From the records that follow, copy every line that contains the word "true".

=== Begin Enclosure ===

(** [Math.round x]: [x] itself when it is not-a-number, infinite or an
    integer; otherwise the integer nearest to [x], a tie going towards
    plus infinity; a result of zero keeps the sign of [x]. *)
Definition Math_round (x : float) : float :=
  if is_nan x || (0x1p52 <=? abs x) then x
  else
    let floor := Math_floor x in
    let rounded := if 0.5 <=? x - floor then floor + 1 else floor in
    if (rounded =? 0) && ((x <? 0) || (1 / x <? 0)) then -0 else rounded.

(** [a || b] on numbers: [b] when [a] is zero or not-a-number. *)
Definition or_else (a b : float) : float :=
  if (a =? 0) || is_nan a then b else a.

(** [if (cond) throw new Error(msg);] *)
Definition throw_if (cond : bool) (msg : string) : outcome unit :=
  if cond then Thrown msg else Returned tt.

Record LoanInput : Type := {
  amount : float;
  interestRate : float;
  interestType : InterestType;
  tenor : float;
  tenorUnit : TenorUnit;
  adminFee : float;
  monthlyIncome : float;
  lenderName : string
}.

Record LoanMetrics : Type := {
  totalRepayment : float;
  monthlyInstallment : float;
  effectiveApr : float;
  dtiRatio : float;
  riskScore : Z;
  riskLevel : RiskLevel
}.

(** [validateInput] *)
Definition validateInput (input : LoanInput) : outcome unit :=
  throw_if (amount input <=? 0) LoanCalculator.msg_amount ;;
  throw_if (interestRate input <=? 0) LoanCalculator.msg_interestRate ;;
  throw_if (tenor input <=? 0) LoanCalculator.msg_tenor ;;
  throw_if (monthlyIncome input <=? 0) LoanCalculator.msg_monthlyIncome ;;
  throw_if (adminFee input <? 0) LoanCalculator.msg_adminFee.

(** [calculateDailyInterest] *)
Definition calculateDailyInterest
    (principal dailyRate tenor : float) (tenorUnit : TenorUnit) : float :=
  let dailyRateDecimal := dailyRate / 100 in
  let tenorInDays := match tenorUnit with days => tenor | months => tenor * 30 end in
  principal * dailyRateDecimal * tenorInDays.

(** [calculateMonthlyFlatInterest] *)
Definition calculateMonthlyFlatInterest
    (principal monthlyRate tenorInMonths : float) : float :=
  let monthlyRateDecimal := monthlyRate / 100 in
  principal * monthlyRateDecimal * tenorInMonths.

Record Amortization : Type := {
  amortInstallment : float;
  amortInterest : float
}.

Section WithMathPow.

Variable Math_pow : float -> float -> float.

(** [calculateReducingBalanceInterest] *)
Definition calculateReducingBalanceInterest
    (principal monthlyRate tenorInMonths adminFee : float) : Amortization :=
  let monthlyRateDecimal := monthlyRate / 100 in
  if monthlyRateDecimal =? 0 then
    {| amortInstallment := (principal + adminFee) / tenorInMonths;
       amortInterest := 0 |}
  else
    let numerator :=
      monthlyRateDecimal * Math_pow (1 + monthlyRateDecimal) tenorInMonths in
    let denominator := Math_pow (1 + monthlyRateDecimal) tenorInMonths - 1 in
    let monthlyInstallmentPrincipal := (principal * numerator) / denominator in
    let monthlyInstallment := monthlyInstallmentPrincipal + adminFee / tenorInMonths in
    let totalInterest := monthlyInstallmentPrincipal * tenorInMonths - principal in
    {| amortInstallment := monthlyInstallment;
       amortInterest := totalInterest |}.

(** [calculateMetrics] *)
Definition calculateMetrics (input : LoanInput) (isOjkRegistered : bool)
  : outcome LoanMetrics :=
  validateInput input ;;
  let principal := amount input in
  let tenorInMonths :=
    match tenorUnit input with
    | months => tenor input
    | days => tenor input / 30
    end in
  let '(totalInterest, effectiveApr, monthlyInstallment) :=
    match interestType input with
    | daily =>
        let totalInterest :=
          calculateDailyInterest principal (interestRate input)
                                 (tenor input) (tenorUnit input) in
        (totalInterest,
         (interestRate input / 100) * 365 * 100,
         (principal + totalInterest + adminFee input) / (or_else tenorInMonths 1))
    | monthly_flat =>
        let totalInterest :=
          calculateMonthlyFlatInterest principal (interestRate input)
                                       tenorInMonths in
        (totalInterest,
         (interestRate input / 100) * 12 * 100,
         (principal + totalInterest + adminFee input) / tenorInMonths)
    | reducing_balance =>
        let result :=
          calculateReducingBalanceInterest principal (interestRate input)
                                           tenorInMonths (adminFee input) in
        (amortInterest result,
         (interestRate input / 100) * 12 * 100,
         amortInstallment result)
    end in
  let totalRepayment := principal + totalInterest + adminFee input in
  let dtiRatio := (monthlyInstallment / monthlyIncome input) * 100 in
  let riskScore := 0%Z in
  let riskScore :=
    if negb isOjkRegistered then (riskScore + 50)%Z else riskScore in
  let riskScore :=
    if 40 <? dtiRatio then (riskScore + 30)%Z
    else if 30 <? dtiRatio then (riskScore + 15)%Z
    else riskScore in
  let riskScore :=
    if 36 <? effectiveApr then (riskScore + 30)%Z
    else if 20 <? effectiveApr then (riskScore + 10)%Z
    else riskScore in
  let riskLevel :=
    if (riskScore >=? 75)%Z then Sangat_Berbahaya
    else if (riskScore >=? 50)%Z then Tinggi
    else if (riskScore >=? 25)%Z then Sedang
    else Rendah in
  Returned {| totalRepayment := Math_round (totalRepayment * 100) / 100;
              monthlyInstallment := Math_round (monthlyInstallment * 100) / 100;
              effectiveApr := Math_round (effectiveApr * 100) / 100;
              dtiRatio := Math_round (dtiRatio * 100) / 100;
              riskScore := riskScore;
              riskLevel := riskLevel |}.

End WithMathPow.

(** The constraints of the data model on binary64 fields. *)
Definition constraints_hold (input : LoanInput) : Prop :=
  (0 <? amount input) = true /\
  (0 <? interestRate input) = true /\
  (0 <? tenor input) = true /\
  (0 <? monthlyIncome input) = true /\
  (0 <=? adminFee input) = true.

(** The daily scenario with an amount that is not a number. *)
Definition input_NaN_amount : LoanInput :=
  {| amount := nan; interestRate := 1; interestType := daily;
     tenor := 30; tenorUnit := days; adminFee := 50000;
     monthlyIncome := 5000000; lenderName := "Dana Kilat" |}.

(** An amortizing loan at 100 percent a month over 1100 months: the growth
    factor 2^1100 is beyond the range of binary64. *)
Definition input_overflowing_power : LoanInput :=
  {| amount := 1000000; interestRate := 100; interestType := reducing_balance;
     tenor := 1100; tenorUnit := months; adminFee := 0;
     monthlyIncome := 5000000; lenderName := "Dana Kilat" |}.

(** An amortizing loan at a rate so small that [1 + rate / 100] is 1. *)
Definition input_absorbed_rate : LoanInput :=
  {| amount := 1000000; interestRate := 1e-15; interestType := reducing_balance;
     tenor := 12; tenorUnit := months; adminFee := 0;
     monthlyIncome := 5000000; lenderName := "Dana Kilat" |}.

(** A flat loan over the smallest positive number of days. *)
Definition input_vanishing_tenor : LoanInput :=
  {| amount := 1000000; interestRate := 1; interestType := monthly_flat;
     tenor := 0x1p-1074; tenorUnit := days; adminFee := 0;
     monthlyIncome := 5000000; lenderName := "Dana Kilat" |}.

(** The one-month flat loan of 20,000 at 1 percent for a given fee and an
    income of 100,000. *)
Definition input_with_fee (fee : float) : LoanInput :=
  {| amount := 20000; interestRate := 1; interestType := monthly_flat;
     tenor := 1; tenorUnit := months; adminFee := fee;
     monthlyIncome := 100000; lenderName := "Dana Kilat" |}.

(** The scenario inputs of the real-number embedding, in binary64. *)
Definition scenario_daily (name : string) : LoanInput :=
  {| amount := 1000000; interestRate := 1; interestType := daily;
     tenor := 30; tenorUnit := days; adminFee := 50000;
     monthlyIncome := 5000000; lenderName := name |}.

=== End Enclosure ===

→ **Exercise solution**
  (0 <? amount input) = true /\
  (0 <? interestRate input) = true /\
  (0 <? tenor input) = true /\
  (0 <? monthlyIncome input) = true /\
  (0 <=? adminFee input) = true.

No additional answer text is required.